>>>

(** A remote service that answers a ranged query with no more rows than
    the range has places. *)
Definition honoursRange (remote : Remote) : Prop :=
  forall q lo hi rows,
    q_range q = Some (lo, hi) ->
    Response.data (remote q) = Some rows ->
    Z.of_nat (List.length rows) <= Z.max 0 (hi - lo + 1).

(** A session: fetches made one after the other through the same client
    cell, each run against the remote service. *)
Fixpoint session {P R : Type} (fetch : P -> ClientCell -> Prog R * ClientCell)
  (remote : Remote) (requests : list P) (cell : ClientCell)
  : list (list Query * Outcome R) :=
  match requests with
  | [] => []
  | p :: requests' =>
      let (prog, cell') := fetch p cell in
      run remote prog :: session fetch remote requests' cell'
  end.

(** The haystack in the words of the specification: the fields joined by
    single spaces, in lower case. *)
Definition joinedHaystack (r : Row.t) (withStatus : bool) : string :=
  toLowerCase
    (join " " ([Row.title r ?? ""; Row.publisher_domain r ?? "";
                join " " (Row.triage_reasons r ?? []);
                join " " (Row.people r ?? [])]
               ++ if withStatus then [Row.status r ?? ""] else [])%list).

(** The sort keys with a missing value as negative infinity. *)
Definition scoreKey (r : Row.t) : jsnum :=
  match Row.lead_score r with
  | Some x => Fin x
  | None => NegInf
  end.

Definition timeKey (getTime : Clock) (r : Row.t) : jsnum :=
  truthyOr (Row.triaged_at r) getTime NegInf.

(** Every time stamp present in [rows] is a date. *)
Definition validTimes (getTime : Clock) (rows : list Row.t) : Prop :=
  forall r s, In r rows -> Row.triaged_at r = Some s -> isEmpty s = false ->
              exists z, getTime s = Fin z.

<<<

INSTRUCTIONS FOR THE TASK → Write out, exactly as given, the line containing "(** Every time" and every line after it to the end of the records. Include nothing else.

RESPONSE →
(** Every time stamp present in [rows] is a date. *)
Definition validTimes (getTime : Clock) (rows : list Row.t) : Prop :=
  forall r s, In r rows -> Row.triaged_at r = Some s -> isEmpty s = false ->
              exists z, getTime s = Fin z.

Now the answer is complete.